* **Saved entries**
□ □ □ □ □ □ □
(** The configurations of two rings and of the gossiped store can be registered
    in one process, under any prefixes, if the prefixes of the rings differ; but not
    when one of them is empty, whose flags have the prefixes [ring.] and
    [ingester.], and the other is one of these. *)
Theorem lifecyclers_register (hostname : string) (ml : ml_defaults) (cfg1 cfg2 cfg3 p1 p2 q : string) (fields : gmap string value) :
  is_Some (DefaultValues [Registerer (lifecycler_RegisterFlagsWithPrefix (Some hostname) cfg1 p1);
                          Registerer (lifecycler_RegisterFlagsWithPrefix (Some hostname) cfg2 p2);
                          Registerer (memberlist_RegisterFlagsWithPrefix ml cfg3 q)] fields) ↔ compatible p1 p2.
Proof.
  unfold DefaultValues. rewrite fmap_is_Some. set (r := RegisterFlagsWithLogger _).
  assert (registers r (lifecycler_names p1 ++ lifecycler_names p2 ++ memberlist_names q ++ [])) as Hr.
  { apply bind_registers; [apply lifecycler_registers|]. apply bind_registers; [apply lifecycler_registers|].
    apply bind_registers; [apply memberlist_registers|]. intros fs Hnd. simpl. by rewrite app_nil_r. }
  rewrite (registers_empty _ _ _ Hr), app_nil_r. rewrite !list.NoDup_app. split.
  - intros (_ & Hd & _). destruct (decide (p1 = p2 ∨ (p1 = ""%string ∧ (p2 = "ring."%string ∨ p2 = "ingester."%string)) ∨
      (p2 = ""%string ∧ (p1 = "ring."%string ∨ p1 = "ingester."%string)))) as [Hc|Hc]; [|unfold compatible; naive_solver].
    exfalso. assert (¬ compatible p1 p2) as (x & Hx1 & Hx2)%shared_names by (unfold compatible; naive_solver).
    apply (Hd x Hx1), elem_of_app. by left.
  - intros Hc. pose proof (proj1 (shared_names p1 p2)) as Hs. split_and!; try apply lifecycler_names_NoDup; try apply memberlist_names_NoDup.
    + intros x Hx1 [Hx2|Hx2]%elem_of_app; [naive_solver|by eapply memberlist_disjoint].
    + intros x Hx1 Hx2. by eapply memberlist_disjoint.
Qed.
(** a gRPC client under the prefix [etcd] has a flag of the etcd client of a ring
    without a prefix *)
Lemma grpc_registers tls cfg p : ∃ names, registers (grpc_RegisterFlagsWithPrefix tls cfg p) names ∧ (p ++ ".tls-enabled")%string ∈ names.
Proof.
  eexists. split.
  - unfold grpc_RegisterFlagsWithPrefix. apply bind_registers; [apply flags_registers|]. apply bind_registers; [apply flags_registers|apply tls_registers].
  - rewrite elem_of_app. left. do 6 right. left.
Qed.
Lemma grpc_etcd_clash hostname cfg1 cfg2 tls fields :
  DefaultValues [Registerer (lifecycler_RegisterFlagsWithPrefix (Some hostname) cfg1 "");
                 RegistererWithLogger (grpc_RegisterFlagsWithPrefix tls cfg2 "etcd")] fields = None.
Proof.
  unfold DefaultValues. set (r := RegisterFlagsWithLogger _). destruct (grpc_registers tls cfg2 "etcd") as (names & Hg & Hin).
  assert (registers r (lifecycler_names "" ++ names ++ [])) as Hr.
  { apply bind_registers; [apply lifecycler_registers|]. apply bind_registers; [done|]. intros fs Hnd. by rewrite app_nil_r. }
  assert (¬ is_Some (r (mkFlagSet [] fields))) as Hn%eq_None_not_Some; [|by rewrite Hn].
  rewrite (registers_empty _ _ _ Hr), app_nil_r. intros (_ & Hd & _)%list.NoDup_app. apply (Hd (("etcd" ++ ".tls-enabled")%string)); [|done].
  rewrite lifecycler_names_empty. apply list_elem_of_fmap. exists "etcd.tls-enabled"%string. split; [done|].
  assert (bool_decide ("etcd.tls-enabled"%string ∈ unprefixed_names) = true) as Hi by (vm_compute; reflexivity). by apply bool_decide_eq_true in Hi.
Qed.

(** ** The defaults *)
Definition duration (field : string) (fields : gmap string value) : Z := match fields !! field with Some (VDuration d) => d | _ => -1 end.
Definition int (field : string) (fields : gmap string value) : Z := match fields !! field with Some (VInt z) => z | _ => -1 end.
(** With the defaults, an instance may miss eleven heartbeats before it is
    unhealthy; a blocking request to Consul ends before the HTTP client gives up on
    it; and joining, whose delays are within the bounds [joinMembersOnStartup_spec]
    asks for, makes eleven attempts at most. *)
Lemma defaults_fit hostname ml :
  match DefaultValues [Registerer (lifecycler_RegisterFlagsWithPrefix (Some hostname) "lifecycler." "");
                       Registerer (memberlist_RegisterFlagsWithPrefix ml "memberlist." "")] ∅ with
  | Some fields =>
      0 < 11 * duration "lifecycler.HeartbeatPeriod" fields < duration "lifecycler.RingConfig.HeartbeatTimeout" fields ∧
      longPollDuration < duration "lifecycler.RingConfig.KVStore.Consul.HTTPClientTimeout" fields ∧
      0 < duration "memberlist.MinJoinBackoff" fields < duration "memberlist.MaxJoinBackoff" fields ∧
      duration "memberlist.MaxJoinBackoff" fields < 2 ^ 62 ∧ int "memberlist.MaxJoinRetries" fields = 10 ∧
      fields !! "lifecycler.ID"%string = Some (VString hostname) ∧ fields !! "memberlist.AbortIfJoinFails"%string = Some (VBool true)
  | None => False
  end.
Proof. vm_compute. repeat split. Qed.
□ □ □ □ □ □ □
* **Work request**
Scan the records above for the string "compatible", then copy each line where it turns up.

* **Reply**
                          Registerer (memberlist_RegisterFlagsWithPrefix ml cfg3 q)] fields) ↔ compatible p1 p2.
      (p2 = ""%string ∧ (p1 = "ring."%string ∨ p1 = "ingester."%string)))) as [Hc|Hc]; [|unfold compatible; naive_solver].
    exfalso. assert (¬ compatible p1 p2) as (x & Hx1 & Hx2)%shared_names by (unfold compatible; naive_solver).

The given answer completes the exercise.